One Palestinian who was formerly detained in Sde Tieman told B’Tselem that he and others were led into a warehouse where he was forced to kneel prostrate and naked while soldiers beat them during interrogations. While on the way to another facility, he and other detainees were beaten if they talked or made any noise. During the beatings, he said his left leg was injured. As his leg pain intensified over the next several days, soldiers ignored his complaints and would strike his injured leg. His leg eventually had to be amputated. Even then, the torture continued, the man said, as he was forced to stand on his remaining leg for hours, preventing him from sleeping. He was later released to his family in Gaza with no formal charges against him, the report said.
B’Tselem alleged in the report that the abuses are a part of a systemwide policy meant to torture Palestinians, implemented by Minister of National Security Itamar Ben-Gvir, who oversees the Israel Prison Service and with the support of Prime Minister Benjamin Netanyahu and the Israeli government.
“The main problem is that it’s not only just the military facilities [like Sde Teiman],” Pelli said. “Nowadays, under these conditions and with this minister, everything is terrible.”
Sde Teiman resurfaced in the public eye in late July when a right-wing mob broke into the base after military investigators showed up to question soldiers suspected in the rape of a Palestinian prisoner.
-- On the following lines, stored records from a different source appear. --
(** Every sample of [P] an iteration appends is [next_P]. *)
Lemma update_P v dP dT dmg dml v' :
  Tank.update self v (dP, dT, dmg, dml) = Ok v' ->
  (Tank.P v')[-1] = Tank.next_P self v dP.
Proof.
  intros Hu.
  destruct (Qclt_le_dec 0 ((Tank.mg v)[-1] + of_int Tank.dt * dmg))
    as [Hpos | Hneg].
  - destruct (update_unclamped _ _ _ _ _ _ _ Hpos Hu)
      as (T_sat & rg & rl & h_g & h_l & p_s & _ & _ & _ & _ & _ & _ & ->).
    cbn [Tank.P]. apply lst_append.
  - destruct (update_clamped _ _ _ _ _ _ _ Hneg Hu) as (T_sat & _ & ->).
    cbn [Tank.P]. apply lst_append.
Qed.

(** X1.  A tank whose vent pressure is not above its initial pressure is
    at the vent pressure before the first iteration: for every heat input
    [maximum_Qin] returns zero elapsed hours minus the dormancy. *)
Theorem vented_at_start fuel :
  Tank.Pvent self <= Tank.P0 self ->
  Tank.maximum_Qin fuel self Qleak = Ok (- of_int (Tank.dormancy self)).
Proof.
  intros H. unfold Tank.maximum_Qin. rewrite (while_loop_at_vent fuel H).
  cbn [bind]. rewrite objective_initial. reflexivity.
Qed.

(** The lengths of the lists an iteration leaves behind. *)
Lemma update_lengths v d v' :
  Tank.update self v d = Ok v' ->
  List.length (Tank.P v') = S (List.length (Tank.P v)) /\
  List.length (Tank.T v') = S (List.length (Tank.T v)) /\
  List.length (Tank.mg v') = S (List.length (Tank.mg v)) /\
  ((Tank.clamps v d = true /\
    List.length (Tank.ml v') = List.length (Tank.ml v) /\
    List.length (Tank.x v') = List.length (Tank.x v) /\
    List.length (Tank.rhog v') = List.length (Tank.rhog v) /\
    List.length (Tank.rhol v') = List.length (Tank.rhol v) /\
    List.length (Tank.hg v') = List.length (Tank.hg v) /\
    List.length (Tank.hl v') = List.length (Tank.hl v) /\
    List.length (Tank.Ps v') = List.length (Tank.Ps v) /\
    Tank.time v' = Tank.time v) \/
   (Tank.clamps v d = false /\
    List.length (Tank.ml v') = S (List.length (Tank.ml v)) /\
    List.length (Tank.x v') = S (List.length (Tank.x v)) /\
    List.length (Tank.rhog v') = S (List.length (Tank.rhog v)) /\
    List.length (Tank.rhol v') = S (List.length (Tank.rhol v)) /\
    List.length (Tank.hg v') = S (List.length (Tank.hg v)) /\
    List.length (Tank.hl v') = S (List.length (Tank.hl v)) /\
    List.length (Tank.Ps v') = S (List.length (Tank.Ps v)) /\
    Tank.time v'
    = append (Tank.time v) (lst 0%Z (Tank.time v) + Tank.dt)%Z)).
Proof.
  destruct d as [[[dP dT] dmg] dml]. intros Hu.
  assert (Hlen : forall (A : Type) (l : list A) (a : A),
             List.length (append l a) = S (List.length l)).
  { intros A l a. unfold append. rewrite length_app. cbn. lia. }
  destruct (Qclt_le_dec 0 ((Tank.mg v)[-1] + of_int Tank.dt * dmg))
    as [Hpos | Hneg].
  - destruct (update_unclamped _ _ _ _ _ _ _ Hpos Hu)
      as (T_sat & rg & rl & h_g & h_l & p_s & _ & _ & _ & _ & _ & _ & ->).
    cbn [Tank.P Tank.T Tank.mg Tank.ml Tank.x Tank.rhog Tank.rhol Tank.hg
         Tank.hl Tank.Ps Tank.time].
    rewrite !Hlen. repeat (split; [reflexivity |]). right.
    split; [apply clamps_false; exact Hpos |].
    repeat (split; [reflexivity |]). reflexivity.
  - destruct (update_clamped _ _ _ _ _ _ _ Hneg Hu) as (T_sat & _ & ->).
    cbn [Tank.P Tank.T Tank.mg Tank.ml Tank.x Tank.rhog Tank.rhol Tank.hg
         Tank.hl Tank.Ps Tank.time].
    rewrite !Hlen. repeat (split; [reflexivity |]). left.
    split; [apply clamps_true; exact Hneg |].
    repeat (split; [reflexivity |]). reflexivity.
Qed.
The mob also broke into a separate base where the soldiers were brought for questioning. Ben-Gvir referred to the “spectacle” of police coming to question soldiers, which he called “our best heroes,” as “nothing less than shameful.” The incident highlighted the increased polarisation between the prime minister’s far-right government and the country’s military command.
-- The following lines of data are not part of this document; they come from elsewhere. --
Definition with_focused (b : bool) (m : Mouse) : Mouse :=
  mkMouse (_doubleClickTimer m) (_lastTouchPos m) (_wheelPos m)
    (_wheelStepTimer m) (_wheelStepXTimer m) (_wheelStepYTimer m)
    (_accumulatedWheelDeltaX m) (_accumulatedWheelDeltaY m)
    (_target m) b (_touchButton m)
    (_onMouseButton m) (_onMouseMove m).

Definition with_touchButton (v : Z) (m : Mouse) : Mouse :=
  mkMouse (_doubleClickTimer m) (_lastTouchPos m) (_wheelPos m)
    (_wheelStepTimer m) (_wheelStepXTimer m) (_wheelStepYTimer m)
    (_accumulatedWheelDeltaX m) (_accumulatedWheelDeltaY m)
    (_target m) (_focused m) v
    (_onMouseButton m) (_onMouseMove m).

Definition with_onMouseButton (f : bool) (m : Mouse) : Mouse :=
  mkMouse (_doubleClickTimer m) (_lastTouchPos m) (_wheelPos m)
    (_wheelStepTimer m) (_wheelStepXTimer m) (_wheelStepYTimer m)
    (_accumulatedWheelDeltaX m) (_accumulatedWheelDeltaY m)
    (_target m) (_focused m) (_touchButton m)
    f (_onMouseMove m).

Definition with_onMouseMove (f : bool) (m : Mouse) : Mouse :=
  mkMouse (_doubleClickTimer m) (_lastTouchPos m) (_wheelPos m)
    (_wheelStepTimer m) (_wheelStepXTimer m) (_wheelStepYTimer m)
    (_accumulatedWheelDeltaX m) (_accumulatedWheelDeltaY m)
    (_target m) (_focused m) (_touchButton m)
    (_onMouseButton m) f.

Definition with_pending (l : list Timer) (g : Window) : Window :=
  mkWindow (now g) (next_timer_id g) l (devicePixelRatio g)
    (isTouchDevice g) (boundingClientRect g).

Definition with_now (t : Z) (g : Window) : Window :=
  mkWindow t (next_timer_id g) (pending g) (devicePixelRatio g)
    (isTouchDevice g) (boundingClientRect g).

Definition with_next_timer_id (n : Z) (g : Window) : Window :=
  mkWindow (now g) n (pending g) (devicePixelRatio g)
    (isTouchDevice g) (boundingClientRect g).

(* ================================================================== *)
(** ** The monad of the methods *)

Inductive Outcome (A : Type) :=
| Normal (a : A) (w : World)
| Throw (err : JsError) (w : World).

Arguments Normal {A} a w.
Arguments Throw {A} err w.

Definition Js (A : Type) : Type := World -> Outcome A.

Definition ret {A : Type} (a : A) : Js A := fun w => Normal a w.

Definition bind {A B : Type} (m : Js A) (k : A -> Js B) : Js B :=
  fun w =>
    match m w with
    | Normal a w' => k a w'
    | Throw err w' => Throw err w'
    end.

Definition throw {A : Type} (err : JsError) : Js A := fun w => Throw err w.

Notation "x <- m ;; k" := (bind m (fun x => k))
  (at level 61, m at next level, right associativity).
Notation "m ;; k" := (bind m (fun _ => k))
  (at level 61, right associativity).

Definition get_this : Js Mouse := fun w => Normal (this w) w.

Definition get_window : Js Window := fun w => Normal (window w) w.

Definition update_this (f : Mouse -> Mouse) : Js unit :=
  fun w => Normal tt (mkWorld (f (this w)) (window w) (trace w)).

Definition update_window (f : Window -> Window) : Js unit :=
  fun w => Normal tt (mkWorld (this w) (f (window w)) (trace w)).

Definition effect (ev : Effect) : Js unit :=
  fun w => Normal tt (mkWorld (this w) (window w) (trace w ++ [ev])).

(** Reading a property of a value that may be [null]. *)
Definition deref {A : Type} (field : string) (v : option A) : Js A :=
  match v with
  | Some a => ret a
  | None => throw (TypeError ("Cannot read properties of null: " ++ field)%string)
  end.

(* ================================================================== *)
(** ** Host primitives *)

(** [setTimeout(cb, delay)]: arms a timer with a fresh identifier. *)
Definition setTimeout (cb : TimerCallback) (delay : Z) : Js Handle :=
  g <- get_window ;;
  let id := next_timer_id g in
  update_window (fun g =>
    with_next_timer_id (id + 1)
      (with_pending (pending g ++ [mkTimer id (now g + delay) cb]) g)) ;;
  ret (timerId id).

Definition cancel (id : Z) (l : list Timer) : list Timer :=
  filter (fun tm => negb (timer_id tm =? id)) l.

(** [clearTimeout(h)]: no effect unless [h] identifies an armed timer. *)
Definition clearTimeout (h : Handle) : Js unit :=
  match h with
  | timerId id => update_window (fun g => with_pending (cancel id (pending g)) g)
  | _ => ret tt
  end.

(** [setCapture] and [stopEvent] of util/events.js act on the host's
    event dispatch only; they are recorded as effects. *)
Definition setCapture (t : EventTarget) : Js unit := effect (SetCapture t).

Definition stopEvent (e : Event) : Js unit := effect (StopEvent e).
The arrests do not signal any increased accountability within the government, Mack believes, but were political decisions by Maj-Gen Yifat Tomer-Yerushalmi, the head military prosecutor in both cases. Even before the video leak, the rape victim received medical treatment in a public, civilian hospital where the medical staff found injuries consistent with sexual assault, Mack said, forcing the military’s hand to investigate.
“It shows a total failure,” he said, blaming Tomer-Yerushalmi for what he saw as a soft response to earlier allegations of prisoner abuse throughout the war.
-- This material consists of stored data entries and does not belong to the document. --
(* ================================================================== *)
(** ** Further properties of the handler *)


Lemma handler_case (e : env) (db : database) (ev : event) (a : string) :
  Body.action (request_body ev) = JStr a ->
  handler e db ev =
  (if String.eqb a "check_support" then case_check_support e db (request_body ev)
   else if String.eqb a "test"
   then (db, jsonResponse e 200 (ok "API working with Neon!"))
   else if String.eqb a "create_app" then case_create_app e db (request_body ev)
   else if String.eqb a "delete_app" then case_delete_app e db (request_body ev)
   else if String.eqb a "create_key" then case_create_key e db (request_body ev)
   else if String.eqb a "delete_key" then case_delete_key e db (request_body ev)
   else if String.eqb a "ban_key" then case_ban_key e db (request_body ev)
   else if String.eqb a "check_key" then case_check_key e db (request_body ev)
   else if String.eqb a "reset_hwid" then case_reset_hwid e db (request_body ev)
   else if String.eqb a "get_apps" then case_get_apps e db (request_body ev)
   else if String.eqb a "get_my_apps" then case_get_my_apps e db (request_body ev)
   else if String.eqb a "get_keys" || String.eqb a "list_keys"
   then case_get_keys e db (request_body ev)
   else if String.eqb a "add_support" then case_add_support e db (request_body ev)
   else if String.eqb a "delete_support"
   then case_delete_support e db (request_body ev)
   else if String.eqb a "get_supports" then case_get_supports e db
   else if String.eqb a "validate_key" then case_validate_key e db (request_body ev)
   else if String.eqb a "check_permission"
   then case_check_permission e db (request_body ev)
   else case_default e db ev (JStr a)).
Proof.
  intros Hact. rewrite (handler_action e db ev a Hact).
  unfold dispatch. rewrite Hact. reflexivity.
Qed.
Hearings around the petition to close Sde Teiman continued on Wednesday, during which right-wing protesters disrupted the proceedings. Throughout the case, demonstrators have regularly criticised Pelli and her colleagues as being “traitors” or defenders of Hamas militants, Pelli said.
At the hearing, lawyers for the military argued that there are no longer any issues at Sde Teiman as they have reduced the prison’s population from more than 700 to as few as 30 for short-term, temporary holds. The military said the remaining prisoners were not security risks and were no longer bound or blindfolded, unlike previous detainees at the facility.
Pelli argued to the court that their living conditions were still in violation of international law, as prisoners continued to be kept in cages with no beds or proper sanitation and were still being denied access to the Red Cross or attorneys. She also warned the prison population could increase again at any point during the ongoing war.
“You cannot take this snapshot of this day, if it’s extremely dynamic,” Pelli said. “Because if tomorrow, the IDF will enter [a village] in Gaza and detain all men there, take 200 people … what limits it? The war is not over.”